Physicists at ANU have developed a way to use waves to manipulate the growth of bacteria biofilms – one of the most abundant forms of life on earth.

The team found the growth of biofilms in a liquid could be promoted or retarded by different regimes of wave motion set up in the liquid. 

The breakthrough could help improve how we deal with chronic infections and antibiotic resistance, as well as the food we eat and the clothes we wear.

Lead researcher Dr Hua Xia said scientists have been trying to understand and control biofilms for decades.

“Formation of biofilm starts when the bacteria attach to the right type of surface. They’re formed by the bacteria to create a safe environment, to shield themselves from dangers,” Dr Xia said.

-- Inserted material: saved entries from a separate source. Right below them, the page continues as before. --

(** * exile-rs: the Path of Building manager front end and its install pipeline

    A shallow embedding of the Svelte/TypeScript sources of exile-rs
    (the route pages, the settings store and the updater store) and of the
    back-end contract they call, together with the properties the
    specification states about them. *)

From Stdlib Require Import String Ascii List Bool Arith Lia.
From stdpp Require Import base option gmap strings.
Import ListNotations.

Local Open Scope string_scope.
Local Open Scope list_scope.

(** ** JavaScript control flow

    An [async] function either returns a value or throws (its promise
    rejects).  Module-level [$state] is threaded explicitly. *)

Module Js.

(** What a [catch (e)] clause can receive: an [Error] with its [name]
    (["Error"], ["TypeError"], ...) and its [message], or any other value,
    kept through its string conversion. *)
Inductive Value : Type :=
| ErrorObj (name message : string)
| Other (repr : string).

(** [String(e)], also what a template literal interpolates.  For an
    [Error] this is [Error.prototype.toString]: the name alone when the
    message is empty, the message alone when the name is empty, and
    [name: message] otherwise. *)
Definition to_string (e : Value) : string :=
  match e with
  | ErrorObj n m =>
      if String.eqb n "" then m
      else if String.eqb m "" then n
      else n +:+ ": " +:+ m
  | Other r => r
  end.

(** The names every object literal inherits from [Object.prototype]. *)
Definition object_prototype_keys : list string :=
  ["constructor"; "hasOwnProperty"; "isPrototypeOf"; "propertyIsEnumerable";
   "toLocaleString"; "toString"; "valueOf"; "__proto__";
   "__defineGetter__"; "__defineSetter__"; "__lookupGetter__";
   "__lookupSetter__"].

(** What [o[key]] gives on an object literal whose own values are
    strings: the own value, else the member of that name inherited from
    [Object.prototype] (a function or an object, never [null] or
    [undefined]), else [undefined]. *)
Inductive Member : Type :=
| Str (text : string)
| Inherited (key : string)
| Undefined.
(** *** Failures *)

Lemma read_raise_inv (environ : gmap string string)
    (urlopen : string -> option string) (r : ReadResourceRequest.t) (e : exn) :
  _handle_read_resource environ urlopen r = Raise e ->
  ReadResourceRequestParams.uri (ReadResourceRequest.params r) <> WIDGET_URI
  /\ e = ValueError ("Unknown resource URI: "
                     +:+ ReadResourceRequestParams.uri (ReadResourceRequest.params r)).
Proof.
  unfold _handle_read_resource. intros H.
  destruct (String.eqb _ WIDGET_URI) eqn:E; [discriminate H |].
  apply String.eqb_neq in E. split; [exact E |]. now injection H as <-.
Qed.

Lemma call_raise_inv (r : CallToolRequest.t) (e : exn) :
  _call_tool_request r = Raise e ->
  CallToolRequestParams.name (CallToolRequest.params r) <> "say_hello"
  /\ e = ValueError ("Unknown tool: "
                     +:+ CallToolRequestParams.name (CallToolRequest.params r)).
Proof.
  unfold _call_tool_request. intros H.
  destruct (String.eqb _ "say_hello") eqn:E; [discriminate H |].
  apply String.eqb_neq in E. split; [exact E |]. now injection H as <-.
Qed.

“For example, dental plaque is a common example of a biofilm. Outside our bodies, pond scum is another example. Biofilms thrive on moist or wet surfaces."

“But they’re not necessarily harmful to people. In wastewater treatment plants and agricultural technology, we utilise the ability of bacteria to form biofilms."

The team had previously shown that surface waves drive flow currents within a liquid. They used these findings to develop the new approach to controlling biofilm formation on the liquid-solid interface.

Using fluorescent dyes to visualise the currents, they found that turbulent motion discouraged the attachment of bacteria and biofilm formation. In contrast, stable flow regimes could encourage biofilms to grow into various patterns.

“We believe this is because stable flow patterns generate localised transport routes that connect the bottom of the container to the surface and deliver oxygen,” Dr Xia said.

The wave action is the strongest at the liquid-air interface, where some microorganisms form a compound called bacterial cellulose.

This wave-based approach could help engineer new forms of bacterial cellulose, which is used for everything from textiles and cosmetics to food products, as well as in the medical field for tissue engineering scaffolding, drug delivery and wound dressing.

“We’re now focused on creating various cellulose forms and controlling their properties, such as its water holding capacity or mechanical strength,” Dr Xia said.